=== SOURCE DATA ===

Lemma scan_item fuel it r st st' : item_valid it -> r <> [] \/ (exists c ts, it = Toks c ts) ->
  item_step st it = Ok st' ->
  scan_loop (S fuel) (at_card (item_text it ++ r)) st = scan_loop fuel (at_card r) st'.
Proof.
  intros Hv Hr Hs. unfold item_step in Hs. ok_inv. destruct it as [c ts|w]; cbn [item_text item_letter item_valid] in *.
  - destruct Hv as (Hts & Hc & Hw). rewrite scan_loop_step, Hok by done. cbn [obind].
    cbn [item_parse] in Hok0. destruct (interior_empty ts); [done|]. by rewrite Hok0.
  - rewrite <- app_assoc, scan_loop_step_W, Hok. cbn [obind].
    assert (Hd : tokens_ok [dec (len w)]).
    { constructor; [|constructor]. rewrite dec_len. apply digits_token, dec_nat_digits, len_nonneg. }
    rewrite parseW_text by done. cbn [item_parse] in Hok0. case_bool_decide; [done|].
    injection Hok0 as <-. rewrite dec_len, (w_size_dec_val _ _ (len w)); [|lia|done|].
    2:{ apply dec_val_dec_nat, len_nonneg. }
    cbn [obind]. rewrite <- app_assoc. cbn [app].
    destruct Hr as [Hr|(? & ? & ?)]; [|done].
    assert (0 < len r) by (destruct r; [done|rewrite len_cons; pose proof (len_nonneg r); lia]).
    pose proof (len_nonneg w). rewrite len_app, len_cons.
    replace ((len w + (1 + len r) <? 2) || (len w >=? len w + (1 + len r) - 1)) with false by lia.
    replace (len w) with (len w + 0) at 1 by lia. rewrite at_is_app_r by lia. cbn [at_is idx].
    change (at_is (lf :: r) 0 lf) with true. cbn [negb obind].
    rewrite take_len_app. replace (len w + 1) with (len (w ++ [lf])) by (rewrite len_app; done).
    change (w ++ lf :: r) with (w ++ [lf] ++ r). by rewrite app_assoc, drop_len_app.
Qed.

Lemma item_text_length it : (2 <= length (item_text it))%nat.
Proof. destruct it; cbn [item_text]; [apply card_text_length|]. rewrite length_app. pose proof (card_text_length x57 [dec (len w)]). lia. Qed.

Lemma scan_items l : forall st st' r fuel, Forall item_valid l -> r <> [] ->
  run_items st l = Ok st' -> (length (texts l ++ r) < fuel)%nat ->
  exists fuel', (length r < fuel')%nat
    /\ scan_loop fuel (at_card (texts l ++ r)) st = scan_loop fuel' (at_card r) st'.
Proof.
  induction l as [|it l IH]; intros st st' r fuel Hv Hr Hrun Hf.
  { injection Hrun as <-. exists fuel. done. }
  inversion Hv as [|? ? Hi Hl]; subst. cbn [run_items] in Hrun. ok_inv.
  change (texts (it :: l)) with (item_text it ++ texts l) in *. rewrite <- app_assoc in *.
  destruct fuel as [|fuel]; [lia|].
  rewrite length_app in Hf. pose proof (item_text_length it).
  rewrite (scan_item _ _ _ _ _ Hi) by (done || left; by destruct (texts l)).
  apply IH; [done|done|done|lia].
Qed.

===
=== SOURCE DATA ===

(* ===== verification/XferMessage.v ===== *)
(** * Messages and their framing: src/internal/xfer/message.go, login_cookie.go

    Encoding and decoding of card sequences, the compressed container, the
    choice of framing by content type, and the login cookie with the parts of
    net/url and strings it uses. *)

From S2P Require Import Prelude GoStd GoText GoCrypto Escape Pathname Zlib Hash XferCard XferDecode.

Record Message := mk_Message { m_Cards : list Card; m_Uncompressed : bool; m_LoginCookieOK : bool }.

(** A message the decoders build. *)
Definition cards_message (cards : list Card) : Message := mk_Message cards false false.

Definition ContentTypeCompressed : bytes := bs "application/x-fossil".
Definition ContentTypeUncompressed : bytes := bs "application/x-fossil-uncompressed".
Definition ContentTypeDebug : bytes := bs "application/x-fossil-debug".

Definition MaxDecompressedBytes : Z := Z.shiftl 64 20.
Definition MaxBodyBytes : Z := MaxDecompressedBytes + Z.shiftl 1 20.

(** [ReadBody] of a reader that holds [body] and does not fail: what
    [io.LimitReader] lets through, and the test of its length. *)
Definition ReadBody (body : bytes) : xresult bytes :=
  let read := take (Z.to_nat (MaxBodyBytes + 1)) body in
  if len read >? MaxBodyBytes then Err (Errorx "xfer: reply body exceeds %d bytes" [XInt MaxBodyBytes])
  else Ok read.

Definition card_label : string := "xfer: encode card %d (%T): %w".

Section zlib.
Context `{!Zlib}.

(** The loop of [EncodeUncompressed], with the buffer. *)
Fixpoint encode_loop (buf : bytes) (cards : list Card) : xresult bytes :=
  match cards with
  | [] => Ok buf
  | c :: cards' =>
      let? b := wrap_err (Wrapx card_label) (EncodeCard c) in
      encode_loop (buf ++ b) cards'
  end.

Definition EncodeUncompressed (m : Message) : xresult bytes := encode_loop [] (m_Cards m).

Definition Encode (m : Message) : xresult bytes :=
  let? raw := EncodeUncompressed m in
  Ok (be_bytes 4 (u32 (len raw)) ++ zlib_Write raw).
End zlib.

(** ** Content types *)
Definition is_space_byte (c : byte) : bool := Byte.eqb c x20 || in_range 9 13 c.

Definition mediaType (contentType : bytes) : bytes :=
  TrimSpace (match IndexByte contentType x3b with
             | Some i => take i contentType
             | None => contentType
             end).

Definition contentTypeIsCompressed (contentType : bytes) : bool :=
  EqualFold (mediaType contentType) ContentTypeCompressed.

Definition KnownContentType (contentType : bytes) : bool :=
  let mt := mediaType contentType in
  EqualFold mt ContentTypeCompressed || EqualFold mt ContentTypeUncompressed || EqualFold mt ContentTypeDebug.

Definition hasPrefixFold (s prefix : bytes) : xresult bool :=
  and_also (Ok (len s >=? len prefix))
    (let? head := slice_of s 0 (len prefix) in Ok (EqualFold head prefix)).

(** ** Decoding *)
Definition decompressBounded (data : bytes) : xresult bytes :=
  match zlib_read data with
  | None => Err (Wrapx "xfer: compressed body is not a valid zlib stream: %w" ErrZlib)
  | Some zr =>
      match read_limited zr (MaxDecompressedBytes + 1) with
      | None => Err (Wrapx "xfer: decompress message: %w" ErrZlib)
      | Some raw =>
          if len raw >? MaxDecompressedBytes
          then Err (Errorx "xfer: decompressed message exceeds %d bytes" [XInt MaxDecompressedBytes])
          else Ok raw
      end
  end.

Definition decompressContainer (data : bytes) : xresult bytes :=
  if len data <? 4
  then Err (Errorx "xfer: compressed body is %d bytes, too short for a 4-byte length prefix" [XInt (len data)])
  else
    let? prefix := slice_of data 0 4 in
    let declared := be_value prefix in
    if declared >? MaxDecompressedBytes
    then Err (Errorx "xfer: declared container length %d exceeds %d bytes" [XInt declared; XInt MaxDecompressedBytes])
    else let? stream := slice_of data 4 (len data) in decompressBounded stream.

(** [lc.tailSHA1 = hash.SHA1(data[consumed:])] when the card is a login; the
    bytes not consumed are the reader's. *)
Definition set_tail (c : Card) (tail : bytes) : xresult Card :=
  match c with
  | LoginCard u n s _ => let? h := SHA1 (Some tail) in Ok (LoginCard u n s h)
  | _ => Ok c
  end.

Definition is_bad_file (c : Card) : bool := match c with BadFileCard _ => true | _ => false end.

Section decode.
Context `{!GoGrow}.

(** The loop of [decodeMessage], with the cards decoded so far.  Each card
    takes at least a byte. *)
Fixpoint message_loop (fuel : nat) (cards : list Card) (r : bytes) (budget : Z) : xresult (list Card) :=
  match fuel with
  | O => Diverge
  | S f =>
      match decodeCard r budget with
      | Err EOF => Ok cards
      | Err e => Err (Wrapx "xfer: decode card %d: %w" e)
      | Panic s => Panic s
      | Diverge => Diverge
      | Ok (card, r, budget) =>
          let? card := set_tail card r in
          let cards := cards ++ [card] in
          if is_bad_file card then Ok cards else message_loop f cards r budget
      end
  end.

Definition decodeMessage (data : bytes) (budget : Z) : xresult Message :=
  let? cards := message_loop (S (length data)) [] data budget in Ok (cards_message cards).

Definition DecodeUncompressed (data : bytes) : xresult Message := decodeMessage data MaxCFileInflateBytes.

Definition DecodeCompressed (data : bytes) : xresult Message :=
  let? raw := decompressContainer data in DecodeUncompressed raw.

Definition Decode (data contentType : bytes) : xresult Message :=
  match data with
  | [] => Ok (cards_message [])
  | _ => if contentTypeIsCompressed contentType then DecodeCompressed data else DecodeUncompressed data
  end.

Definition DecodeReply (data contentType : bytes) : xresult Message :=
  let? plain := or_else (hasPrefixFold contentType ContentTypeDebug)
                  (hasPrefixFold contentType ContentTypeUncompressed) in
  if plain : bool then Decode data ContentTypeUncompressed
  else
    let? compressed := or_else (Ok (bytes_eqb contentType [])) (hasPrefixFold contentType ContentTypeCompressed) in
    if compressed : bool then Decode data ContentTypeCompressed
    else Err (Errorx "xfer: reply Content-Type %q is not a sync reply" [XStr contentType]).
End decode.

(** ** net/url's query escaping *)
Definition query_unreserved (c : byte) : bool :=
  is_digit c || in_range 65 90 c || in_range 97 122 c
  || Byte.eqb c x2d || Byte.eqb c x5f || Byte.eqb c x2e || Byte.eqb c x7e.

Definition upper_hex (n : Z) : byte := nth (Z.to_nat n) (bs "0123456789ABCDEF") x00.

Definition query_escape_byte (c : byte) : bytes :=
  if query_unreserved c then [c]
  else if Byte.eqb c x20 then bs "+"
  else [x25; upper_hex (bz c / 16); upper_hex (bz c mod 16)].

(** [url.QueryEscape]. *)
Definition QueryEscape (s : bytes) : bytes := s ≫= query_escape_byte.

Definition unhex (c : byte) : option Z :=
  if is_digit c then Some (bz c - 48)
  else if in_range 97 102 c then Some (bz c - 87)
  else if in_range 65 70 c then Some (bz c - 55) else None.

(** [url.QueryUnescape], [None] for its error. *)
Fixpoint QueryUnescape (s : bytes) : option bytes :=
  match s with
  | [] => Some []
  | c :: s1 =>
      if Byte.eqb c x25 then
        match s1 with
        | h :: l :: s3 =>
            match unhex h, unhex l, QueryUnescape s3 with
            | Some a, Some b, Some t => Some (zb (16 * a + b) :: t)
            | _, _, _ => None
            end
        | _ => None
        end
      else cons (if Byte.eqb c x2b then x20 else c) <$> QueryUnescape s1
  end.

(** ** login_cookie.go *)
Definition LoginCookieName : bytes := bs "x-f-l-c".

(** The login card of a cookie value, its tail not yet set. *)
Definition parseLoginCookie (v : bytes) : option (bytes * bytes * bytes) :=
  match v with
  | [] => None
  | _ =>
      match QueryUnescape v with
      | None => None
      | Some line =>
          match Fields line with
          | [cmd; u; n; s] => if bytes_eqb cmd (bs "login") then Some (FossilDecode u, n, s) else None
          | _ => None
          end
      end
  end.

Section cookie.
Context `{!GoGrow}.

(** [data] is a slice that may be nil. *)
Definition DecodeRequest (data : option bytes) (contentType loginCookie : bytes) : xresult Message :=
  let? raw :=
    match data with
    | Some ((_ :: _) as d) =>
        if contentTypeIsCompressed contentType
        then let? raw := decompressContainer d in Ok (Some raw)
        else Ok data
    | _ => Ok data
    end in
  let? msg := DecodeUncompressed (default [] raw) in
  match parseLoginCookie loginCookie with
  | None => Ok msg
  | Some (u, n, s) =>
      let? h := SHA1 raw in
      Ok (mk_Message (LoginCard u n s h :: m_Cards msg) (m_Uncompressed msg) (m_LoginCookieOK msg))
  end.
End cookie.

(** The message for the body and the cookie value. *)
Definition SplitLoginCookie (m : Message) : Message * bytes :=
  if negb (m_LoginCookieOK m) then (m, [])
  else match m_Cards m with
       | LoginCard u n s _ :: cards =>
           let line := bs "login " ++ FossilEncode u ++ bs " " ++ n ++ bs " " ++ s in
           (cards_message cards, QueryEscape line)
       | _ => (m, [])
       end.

===

> [PROBLEM DETAILS] Output exactly one stretch of the listing: from the line containing "Lemma scan_item fuel" through the line containing "assert (Hd : tokens_ok [dec (len w)]).", both end lines included.

> [WORKED SOLUTION]
Lemma scan_item fuel it r st st' : item_valid it -> r <> [] \/ (exists c ts, it = Toks c ts) ->
  item_step st it = Ok st' ->
  scan_loop (S fuel) (at_card (item_text it ++ r)) st = scan_loop fuel (at_card r) st'.
Proof.
  intros Hv Hr Hs. unfold item_step in Hs. ok_inv. destruct it as [c ts|w]; cbn [item_text item_letter item_valid] in *.
  - destruct Hv as (Hts & Hc & Hw). rewrite scan_loop_step, Hok by done. cbn [obind].
    cbn [item_parse] in Hok0. destruct (interior_empty ts); [done|]. by rewrite Hok0.
  - rewrite <- app_assoc, scan_loop_step_W, Hok. cbn [obind].
    assert (Hd : tokens_ok [dec (len w)]).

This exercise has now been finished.